DigitalMan - 8/4/2007 11:20 AMYou haven't indicated how this is relevant to the market Bigelow is targeting. What is the point of even mentioning the tourist market?
Here's a question perhaps someone with actual knowledge can answer: If ESA had the ability to fly to ISS for FREE every month, exactly how much access and research opportunity would they have on ISS in the form it has been to date?
Question 2: What are the criteria and constraints for research opportunities for ISS?
Question 3: What are the probabilities you would actually be able to see your research through to completion on ISS?
But how exactly can you know that research can only have limited scientific output?
Why would people necessarily need to stay aboard the station for months? For some types of research yes but not for others.
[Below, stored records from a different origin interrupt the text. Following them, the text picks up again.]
(* ===== verification/XvPages.v ===== *)
(** Who owns each page of physical memory: the invariant of the allocator and
    of the page tables, and the allocator's proofs.  A page is free, or part of
    a user address space (its page-table pages and the pages only it maps, by
    their position in the tree), or the kernel's (trap frames, pipes, segments
    shared between address spaces). *)

From S2P Require Import Prelude XvMem XvString XvKernel XvMsg XvVm.

(** * Address arithmetic *)

Lemma pground_down a : 0 <= a < 2 ^ 64 -> PGROUNDDOWN a = a - a mod PGSIZE.
Proof.
  intros Ha. unfold PGROUNDDOWN.
  replace (u64 (Z.lnot (PGSIZE - 1))) with (Z.land (Z.lnot (Z.ones 12)) (Z.ones 64)) by reflexivity.
  rewrite Z.land_assoc, (Z.land_comm a), <- Z.land_assoc, Z.land_ones by lia.
  rewrite (Z.mod_small a) by lia. rewrite Z.land_comm. change (Z.land a (Z.lnot (Z.ones 12))) with (Z.land a (Z.lnot (Z.ones 12))).
  rewrite <- Z.ldiff_land, Z.ldiff_ones_r, Z.shiftl_mul_pow2, Z.shiftr_div_pow2 by lia.
  unfold PGSIZE. change (2 ^ 12) with 4096. pose proof (Z.div_mod a 4096). lia.
Qed.

Lemma pground_up a : 0 <= a -> a + PGSIZE <= 2 ^ 64 ->
  PGROUNDUP a = (a + PGSIZE - 1) - (a + PGSIZE - 1) mod PGSIZE.
Proof.
  unfold PGSIZE. intros H1 H2. unfold PGROUNDUP, PGSIZE. rewrite u64_small by lia.
  apply pground_down. lia.
Qed.

Lemma PX_mod level va : PX level va = (va / 2 ^ PXSHIFT level) mod 512.
Proof.
  unfold PX. change 0x1FF with (Z.ones 9). rewrite Z.land_ones, Z.shiftr_div_pow2 by (unfold PXSHIFT; lia). done.
Qed.

Lemma PX_range level va : 0 <= PX level va < 512.
Proof. rewrite PX_mod. by apply Z.mod_pos_bound. Qed.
It seems to me the major constraint limiting space research today is ISS. If ISS had been completed already and capability for 6 crew already existed NASA would likely be supporting research on ISS rather well.
mr.columbus - 7/4/2007 9:41 AM*He said 800 passengers over ten years. Oddly enough he said "next ten years", but let's suppose for calculation purposes, that there are 100 paying customers for Bigelow's services a year. In order to have 100 customers fly to his spacestation(s) he would need at least 20 SpaceX crewed Falcon 9/Dragon flights (5 passengers, 2 pilots/Bigelow staff) and another unspecified number of supply flights - let's assume his statement of 3 flights a month is correct and suppose one supply flight per month - 12 a year. *32 Falcon 9/Dragon flights à 40 million USD (27 for falcon and the rest for Dragon) is 1.28 billion.
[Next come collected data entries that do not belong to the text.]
(** One page read, then the rest. *)
Lemma copyin_post_step pt va va' own s own' s' dst l n rc d s'' :
  copyin_post pt va' own' s' (dst ++ l) (n - len l) (rc, d) s'' ->
  mem_only s s' -> vm_core own' (k_mem s') -> grows own (k_mem s) own' (k_mem s') -> own' !! pt = Some (OTree pt []) ->
  space_has (k_mem s') pt va l -> (0 < n - len l -> va' = va + len l) ->
  copyin_post pt va own s dst n (rc, d) s''.
Proof using.
  intros (own'' & Hm'' & Hv'' & Hg'' & Hrc & Hd & Hl) Hm Hv' Hg Hr Hs Hva. rewrite length_app in Hrc.
  exists own''. split; [by eapply mem_only_trans|]. split; [done|]. split; [by eapply grows_trans|]. split; [lia|].
  split; [done|]. intros ->. destruct (Hl eq_refl) as (l' & -> & Hl'). exists (l ++ l'). split; [by rewrite app_assoc|].
  pose proof (grows_has _ _ _ _ _ _ _ Hv' Hr Hg'' Hs) as Hs''. apply space_has_app; [done|].
  destruct l' as [|x l']; [by intros k y Hk|]. rewrite <- Hva; [done|]. rewrite !length_app in Hrc. simpl in Hrc. lia.
Qed.

Lemma wpk_copyin_loop rely i p : forall fuel own s va n dst,
  running own i p s -> is_u64 va -> 0 <= n -> va mod PGSIZE + n <= Z.of_nat fuel * PGSIZE -> Forall is_byte dst ->
  wpk rely (copyin_loop fuel (p_pagetable p) va n dst) s (copyin_post (p_pagetable p) va own s dst n).
Proof using HL.
  induction fuel as [|fuel IH]; intros own s va n dst Hrun Hva Hn Hfuel Hdst; cbn [copyin_loop];
    destruct (Z.ltb_spec 0 n); try (apply wpk_ret; exists own; split; [by kst_eq|]; split; [apply Hrun|];
      split; [apply grows_refl|]; split; [lia|]; split; [done|]; intros _; exists []; rewrite app_nil_r; by split).
  { pose proof (Z.mod_pos_bound va PGSIZE ltac:(done)). lia. }
  destruct (chunk_bounds va n fuel Hva ltac:(lia) Hfuel) as (Eo & Hk & Hke & Ho & Hva0 & Hal & Hva' & Hn' & Hroom).
  eapply wpk_resolve; [done|done|..].
  { intros own' s' Hm Hv' Hg. cbn [Z.eqb]. apply wpk_ret. exists own'. do 3 (split; [done|]). split; [lia|done]. }
  intros own' s' pa a Hm Hv' Hg Hu Hlt _ (w & Hw & Huw & <-). pose proof Hv' as [Hcore' _]. rewrite leaf_page in Hw by done.
  destruct (user_page_pos _ _ _ _ Hcore' Hu) as [Hpos Hmap]. destruct (Z.eqb_spec (PTE2PA w) 0); [lia|].
  set (k := if n <? PGSIZE - (va - PGROUNDDOWN va) then n else PGSIZE - (va - PGROUNDDOWN va)) in *.
  destruct (mapped_has (k_mem s') (PTE2PA w + (va - PGROUNDDOWN va)) (Z.to_nat k)) as (l & Hl & Hh & Hb).
  { apply Hcore'. }
  { eapply mapped_sub; [exact Hmap|lia|lia]. }
  apply wpk_bind. eapply wpk_on_mem; [rewrite <- Hl; by apply load_block_ok|].
  replace (set_mem (k_mem s') s') with s' by (by kst_eq).
  assert (running own' i p s') as Hrun' by (eapply running_step; [done|done|done|apply Hg]).
  assert (len l = k) as Elk by lia. rewrite <- Elk in *. pose proof (page_end va Hva Hlt) as [Hva1 Hva2].
  eapply wpk_mono; [apply (IH own'); [done|done|lia|rewrite Hal; lia|by apply Forall_app]|].
  intros [rc d] s'' Hpost. eapply copyin_post_step; [exact Hpost|done|done|done|apply Hrun'| |].
  - eapply block_space; [done|done|done|done|done|lia|by rewrite <- Eo].
  - intros Hlt'. rewrite (Hroom ltac:(lia)), Hva2. lia.
Qed.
Chris Bergin - 8/4/2007 3:15 PMQuotemr.columbus - 7/4/2007 9:41 AM*He said 800 passengers over ten years. Oddly enough he said "next ten years", but let's suppose for calculation purposes, that there are 100 paying customers for Bigelow's services a year. In order to have 100 customers fly to his spacestation(s) he would need at least 20 SpaceX crewed Falcon 9/Dragon flights (5 passengers, 2 pilots/Bigelow staff) and another unspecified number of supply flights - let's assume his statement of 3 flights a month is correct and suppose one supply flight per month - 12 a year. *32 Falcon 9/Dragon flights à 40 million USD (27 for falcon and the rest for Dragon) is 1.28 billion. If they were all on SpaceX, which they won't. The majority will be on another carrier.
DigitalMan - 7/4/2007 7:06 PM The biggest current mystery I think is his current source(s) of income.
Given that Bigelow talks about his $100 million in costs being offset by revenues from the projects, that is indeed a $100 million mystery. There are few space industries outside of comsats which have generated $100 million in revenues to date.
My feeling is that its an accounting trick, that Bigelow Aerospace may have received $$ from another part of the Bigelow financial group, and is calling this transfer "revenue", perhaps Budget Suites put up a placard on Genesis I for $100 million.
Christine - 11/4/2007 8:44 AMLast time I checked, neither Lockheed Martin nor Starsem seemed to have problems with ground to orbit, and Bigelow was already flying hardware.
hyper_snyper - 10/4/2007 10:38 PMhttp://www.flightglobal.com/articles/2007/04/10/213196/bigelow-aerospace-unveils-14.9-million-price-tag-for-four-weeks-at-orbital-complex-from.htmlInteresting that the prices include transportation there and back. But said transportation doesn't exist yet. I hope this pans out for them but there are still too many variables up in the air.